Consolidated Results:
Fiscal 2011 second quarter consolidated net sales were $450.3 million and the consolidated net loss was $1.3 million or $0.03 per diluted share. The second quarter of fiscal 2010 had consolidated net sales of $393.0 million and consolidated net income of $3.0 million or $0.06 per diluted share. The $57.3 million consolidated net sales increase was due primarily to higher international engine shipments as well as improved lawn and garden and snow thrower product sales volumes within our Power Products segment, offset by lower sales of portable generator products.
Included in the net loss for the fiscal 2011 second quarter was a $3.5 million pre-tax charge ($2.2 million after tax or $0.04 per diluted share) related to previously announced organization changes and $3.9 million of additional pre-tax costs ($2.4 million after tax or $0.05 per diluted share) associated with the redemption premium of the 8.875% Senior Notes and the write off of the related deferred financing costs. After considering the impact of items related to the organization changes and the debt redemption, adjusted net income for the fiscal 2011 second quarter was $3.3 million or $0.06 per diluted share, which was higher by $0.3 million or less than $0.01 per diluted share compared to the prior year second quarter net income of $3.0 million or $0.06 per diluted share. This increase was primarily due to higher shipment volumes and slightly increased engine pricing, partially offset by higher manufacturing spending, lower absorption on decreased production of portable generators and higher salaries and benefits expenses.

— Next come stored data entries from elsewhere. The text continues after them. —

(** The history as a queue of the last n passwords, with any memory *)
Lemma add_to_history_ring n adb pol l pw : kp_pw_history_num pol = Z.of_nat n + 1 -> (0 < n)%nat -> Z.of_nat n < 2 ^ 31 -> ring n adb l ->
  match add_to_history adb pol pw with Ok adb' => ring n adb' (lastn n (l ++ [pw])) | Err e => e = Krb5Code ENOMEM | _ => False end.
Proof.
  intros HN H0 Hn HR. unfold add_to_history. rewrite HN. destruct (Z.eqb_spec (Z.of_nat n + 1) 1); [lia|]. replace (Z.of_nat n + 1 - 1) with (Z.of_nat n) by lia.
  destruct HR as [(HL & HK & HX)|(HL & i & Hi & HX & HK)]; rewrite HX.
  - rewrite HK. assert (Hz : zlen l = Z.of_nat (length l)) by done. destruct (Z.ltb_spec (zlen l) (Z.of_nat n)); [|lia]. destruct (malloc _); [|done]. cbn [obind].
    rewrite zlen_app. change (zlen [[]]) with 1. destruct (Z.ltb_spec (zlen l) 0); [lia|]. destruct (Z.leb_spec (zlen l + 1) (zlen l)); [lia|]. cbn [orb].
    rewrite to_uint_id by (unfold is_uint; lia). rewrite lastn_all by (rewrite length_app; cbn; lia). rewrite Hz, Nat2Z.id, insert_app_r_alt, Nat.sub_diag by lia. cbn [insert list_insert].
    destruct (Z.eqb_spec (Z.of_nat (length l) + 1) (Z.of_nat n)).
    + right. split; [rewrite length_app; cbn; lia|]. exists 0%nat. cbn [adb_old_keys adb_old_key_next]. split; [lia|]. split; [done|]. by rewrite drop_0, take_0, app_nil_r.
    + left. cbn [adb_old_keys adb_old_key_next]. split; [rewrite length_app; cbn; lia|]. split; [done|]. rewrite zlen_app. done.
  - assert (HO : length (adb_old_keys adb) = n) by (rewrite <- HL, <- HK, length_app, length_drop, length_take; lia).
    assert (Hz : zlen (adb_old_keys adb) = Z.of_nat n) by (unfold zlen; by rewrite HO). rewrite Hz.
    destruct (Z.ltb_spec (Z.of_nat n) (Z.of_nat n)); [lia|]. cbn [obind]. rewrite Hz. destruct (Z.ltb_spec (Z.of_nat i) 0); [lia|].
    destruct (Z.leb_spec (Z.of_nat n) (Z.of_nat i)); [lia|]. cbn [orb]. rewrite to_uint_id by (unfold is_uint; lia). rewrite Nat2Z.id.
    destruct n as [|n]; [lia|]. rewrite lastn_full by done. set (old := adb_old_keys adb) in *.
    assert (HS : drop (S i) (<[i := pw]> old) ++ take (S i) (<[i := pw]> old) = drop 1 l ++ [pw]).
    { rewrite drop_insert_lt by lia. rewrite (take_S_r _ _ pw) by (apply list_lookup_insert_eq; lia). rewrite take_insert_ge by lia. rewrite app_assoc. f_equal.
      rewrite <- HK, drop_app_le by (rewrite length_drop; lia). rewrite drop_drop. by replace (i + 1)%nat with (S i) by lia. }
    right. split; [rewrite length_app, length_drop, HL; cbn; lia|]. destruct (Z.eqb_spec (Z.of_nat i + 1) (Z.of_nat (S n))).
    + exists 0%nat. cbn [adb_old_keys adb_old_key_next]. split; [lia|]. split; [done|]. rewrite drop_0, take_0, app_nil_r. rewrite <- HS.
      rewrite drop_ge, take_ge by (rewrite length_insert; lia). done.
    + exists (S i). cbn [adb_old_keys adb_old_key_next]. split; [lia|]. split; [lia|done].
Qed.

(** The place of the next password is never compared with the length of the array: after
    the policy asks for fewer passwords it runs past the end. *)
Lemma lowered_step adb pol pw adb' : 1 < kp_pw_history_num pol <= zlen (adb_old_keys adb) + 1 -> kp_pw_history_num pol - 1 <= adb_old_key_next adb < 2 ^ 32 - 1 ->
  add_to_history adb pol pw = Ok adb' ->
  adb_old_key_next adb' = adb_old_key_next adb + 1 /\ zlen (adb_old_keys adb') = zlen (adb_old_keys adb) /\ adb_old_key_next adb < zlen (adb_old_keys adb).
Proof.
  intros HN HX. unfold add_to_history. destruct (Z.eqb_spec (kp_pw_history_num pol) 1); [lia|]. destruct (Z.ltb_spec (zlen (adb_old_keys adb)) (kp_pw_history_num pol - 1)); [lia|].
  cbn [obind]. destruct (Z.ltb_spec (adb_old_key_next adb) 0); [lia|]. destruct (Z.leb_spec (zlen (adb_old_keys adb)) (adb_old_key_next adb)); [done|]. cbn [orb].
  rewrite to_uint_id by (unfold is_uint; lia). destruct (Z.eqb_spec (adb_old_key_next adb + 1) (kp_pw_history_num pol - 1)); [lia|]. intros [= <-].
  cbn [adb_old_key_next adb_old_keys]. unfold zlen. rewrite length_insert. done.
Qed.

Fixpoint add_all (adb : osa_princ_ent) (pol : kadm5_policy_ent) (l : list osa_pw_hist_ent) : outcome kadm5_ret osa_princ_ent :=
  match l with [] => Ok adb | pw :: l => let* adb := add_to_history adb pol pw in add_all adb pol l end.

(** C24: When a policy asks for fewer passwords than before, and the place of the next
    one is behind those, the array of old keys is overrun after as many changes of the
    password as it has places left. *)
Theorem lowered_history_overruns pol l : forall adb, 1 < kp_pw_history_num pol <= zlen (adb_old_keys adb) + 1 ->
  kp_pw_history_num pol - 1 <= adb_old_key_next adb <= zlen (adb_old_keys adb) -> zlen (adb_old_keys adb) < 2 ^ 31 ->
  zlen (adb_old_keys adb) - adb_old_key_next adb < zlen l -> add_all adb pol l = Undefined.
Proof.
  induction l as [|pw l IH]; intros adb HN HX HZ HL; [change (zlen []) with 0 in HL; lia|]. rewrite zlen_cons in HL. cbn [add_all].
  destruct (add_to_history adb pol pw) as [adb'|e| |] eqn:EA.
  - apply lowered_step in EA as (E1 & E2 & E3); [|done|lia]. cbn [obind]. apply IH; rewrite ?E1, ?E2; lia.
  - exfalso. unfold add_to_history in EA. destruct (Z.eqb_spec (kp_pw_history_num pol) 1); [lia|]. destruct (Z.ltb_spec (zlen (adb_old_keys adb)) (kp_pw_history_num pol - 1)); [lia|].
    cbn [obind] in EA. by destruct (_ || _).
  - done.
  - exfalso. unfold add_to_history in EA. destruct (Z.eqb_spec (kp_pw_history_num pol) 1); [lia|]. destruct (Z.ltb_spec (zlen (adb_old_keys adb)) (kp_pw_history_num pol - 1)); [lia|].
    cbn [obind] in EA. by destruct (_ || _).
Qed.

(** ** Keys under a key *)

(** The first slot of the element holds the key. *)
Record key_in (mkey : keyblock) (k : krb5_key_data) (key : keyblock) : Prop := {
  ki_type : ks_type (slot_at 0 k) = key_enctype key;
  ki_slot : slot_holds mkey (slot_at 0 k) (key_contents key);
  ki_int : is_int 16 (key_enctype key);
  ki_size : zlen (key_contents key) + 162 < 2 ^ 15;
  ki_octets : octets (key_contents key)
}.

Lemma decrypt_in mkey k key salt r : key_in mkey k key -> krb5_dbekd_decrypt_key_data mkey k salt = Ok r ->
  exists t, r.1 = Some (Keyblock (key_enctype key) (zlen (key_contents key)) (Some (key_contents key ++ t))).
Proof.
  intros [HT HS HI HZ HO] E. unfold krb5_dbekd_decrypt_key_data in E. destruct (load_key_ok mkey k _ HS ltac:(lia)) as [t Et]. rewrite Et in E. cbn [obind] in E.
  exists t. rewrite <- HT. destruct salt; [apply obind_ok in E as (s & _ & E)|]; by injection E as <-.
Qed.

Lemma make_octets_prng st n : prng_wf st -> 0 <= n -> prng_wf (krb5_c_random_make_octets st n).2.
Proof.
  intros HW Hn. destruct (rnd_inited st) eqn:HI.
  - pose proof (make_octets_wf st n HW HI Hn) as R. destruct (krb5_c_random_make_octets st n). by destruct R.
  - unfold krb5_c_random_make_octets. by rewrite HI.
Qed.

Lemma encrypt_prng st key usage iv m n : prng_wf st -> prng_wf (krb5_c_encrypt st key usage iv m n).2.
Proof.
  intros HW. unfold krb5_c_encrypt. destruct (find_enctype _) as [kt|]; [|done]. pose proof (make_octets_prng st 8 HW ltac:(lia)) as HM. destruct (kt_mode kt); [done|..].
  - unfold krb5_old_encrypt. rewrite enc_block_8. destruct (_ <? _); [done|]. by destruct (krb5_c_random_make_octets st 8).
  - unfold krb5_dk_encrypt. rewrite enc_block_8. destruct (_ <? _); [done|]. destruct (krb5_derive_key _ _ _ _); [destruct (krb5_derive_key _ _ _ _)|..]; try done.
    by destruct (krb5_c_random_make_octets st 8).
Qed.

Lemma store_salt_slot salt st st' r : store_salt salt st = (r, st') -> st_random st' = st_random st /\ (r = Ok tt -> slot_at 0 (st_key st') = slot_at 0 (st_key st)).
Proof.
  assert (H1 : forall s k, slot_at 0 (set_slot 1 s k) = slot_at 0 k) by (intros s k; unfold slot_at, set_slot; cbn; by destruct (key_data_slots k) as [|? [|? ?]]).
  unfold store_salt. destruct salt as [salt|]; [|unfold sret; by intros [= <- <-]]. destruct (0 <? _); [|unfold sret; by intros [= <- <-]].
  unfold sbind, update_key, sret. cbn zeta. destruct (_ =? 0); [intros [= <- <-]; cbn [st_random st_key]; by rewrite H1|].
  destruct (malloc _); [|by intros [= <- <-]]. destruct (read_mem _ _); intros [= <- <-]; cbn [st_random st_key]; rewrite ?H1; done.
Qed.

Lemma store_key_prng mkey dbkey st : prng_wf (st_random st) -> prng_wf (st_random (store_key mkey dbkey st).2).
Proof.
  intros HW. unfold store_key. destruct (krb5_c_encrypt_length _ _) as [len| | |]; try done. destruct (malloc _); [|done]. cbn zeta. destruct (contents _) as [plain| | |]; try done.
  pose proof (encrypt_prng (st_random st) mkey 0 None plain len HW). destruct (krb5_c_encrypt _ _ _ _ _ _) as [[[[? ?] ?]| | |] rnd]; done.
Qed.

Lemma encrypt_key_prng mkey dbkey salt kvno st : prng_wf (st_random st) -> prng_wf (st_random (krb5_dbekd_encrypt_key_data mkey dbkey salt kvno st).2).
Proof.
  intros HW. unfold krb5_dbekd_encrypt_key_data, sbind, update_key. destruct (free_slots _ _) as [slots| | |]; try done.
  set (st1 := KeyStore _ _). pose proof (store_key_prng mkey dbkey st1 HW) as H. destruct (store_key mkey dbkey st1) as [[[]| | |] st2]; cbn [snd] in *; try done.
  destruct (store_salt salt st2) as [r st3] eqn:E. cbn [snd]. apply store_salt_slot in E as [-> _]. done.
Qed.

Lemma encrypt_in mkey dbkey c salt kvno rnd st' : prng_wf rnd -> octets (key_contents mkey) -> key_is dbkey c ->
  krb5_dbekd_encrypt_key_data mkey dbkey salt kvno (KeyStore zero_key_data rnd) = (Ok tt, st') -> key_in mkey (st_key st') (Key (kb_enctype dbkey) c).
Proof.
  intros HW HM HK. unfold krb5_dbekd_encrypt_key_data. intros (slots & st1 & E1 & E)%sbind_ok. injection E1 as <- <-. apply sbind_ok in E as ([] & st2 & E2 & E).
  unfold update_key in E2. injection E2 as <-. apply sbind_ok in E as ([] & st3 & E3 & E). apply store_key_ok with (c := c) in E3 as (s & EK & ET & HS & _); [|done..].
  apply store_salt_slot in E as [_ E]. specialize (E eq_refl). destruct HK as (HI & _ & _ & HO & HZ).
  assert (E0 : slot_at 0 (st_key st') = s) by (rewrite E, EK; reflexivity). split; rewrite ?E0; done.
Qed.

For the first six months of fiscal 2011, consolidated net sales were $784.4 million and the consolidated net loss was $9.4 million or $0.19 per diluted share. The first six months of fiscal 2010 had consolidated net sales of $717.7
million and a consolidated net loss of $5.7 million, or $0.12 per diluted share. The $66.8 million consolidated net sales increase was due primarily to higher international engine shipments as well as improved lawn and garden and snow thrower product sales volumes within our Power Products segment, offset by lower sales of pressure washers and portable generator products.
After considering the impact of the second quarter fiscal 2011 charges related to the organization changes and the debt redemption, the adjusted net loss for the first six months of fiscal 2011 was $4.8 million or $0.10 per diluted share, which was an improvement of $0.9 million or $0.02 per diluted share as compared to the prior year net loss of $5.7 million or $0.12 per diluted share. This improvement was primarily due to increased shipment volumes, improved engine plant productivity on higher production volumes and slightly increased engine pricing, partially offset by higher manufacturing spending, lower absorption primarily related to the decreased production of portable generators and pressure washers, and increased costs stemming from higher salaries and benefits expenses. The higher salaries and benefits expenses include an $8.4 million increase in pension benefits expense as well as a net increase in salaries and 401(k) company match benefits of $5.1 million, which were temporarily reduced in the first six months of fiscal 2010 and have since been fully restored.
Engines Segment:
Fiscal 2011 second quarter net sales were $297.8 million, which was $37.8 million or 14.5% higher than the prior year period. This increase from the same quarter last year is primarily due to higher international engine unit shipments to European and Asian OEMs, partially offset by slightly lower sales domestically as U.S. OEMs and retailers continue to focus on lean inventory levels prior to the spring selling season.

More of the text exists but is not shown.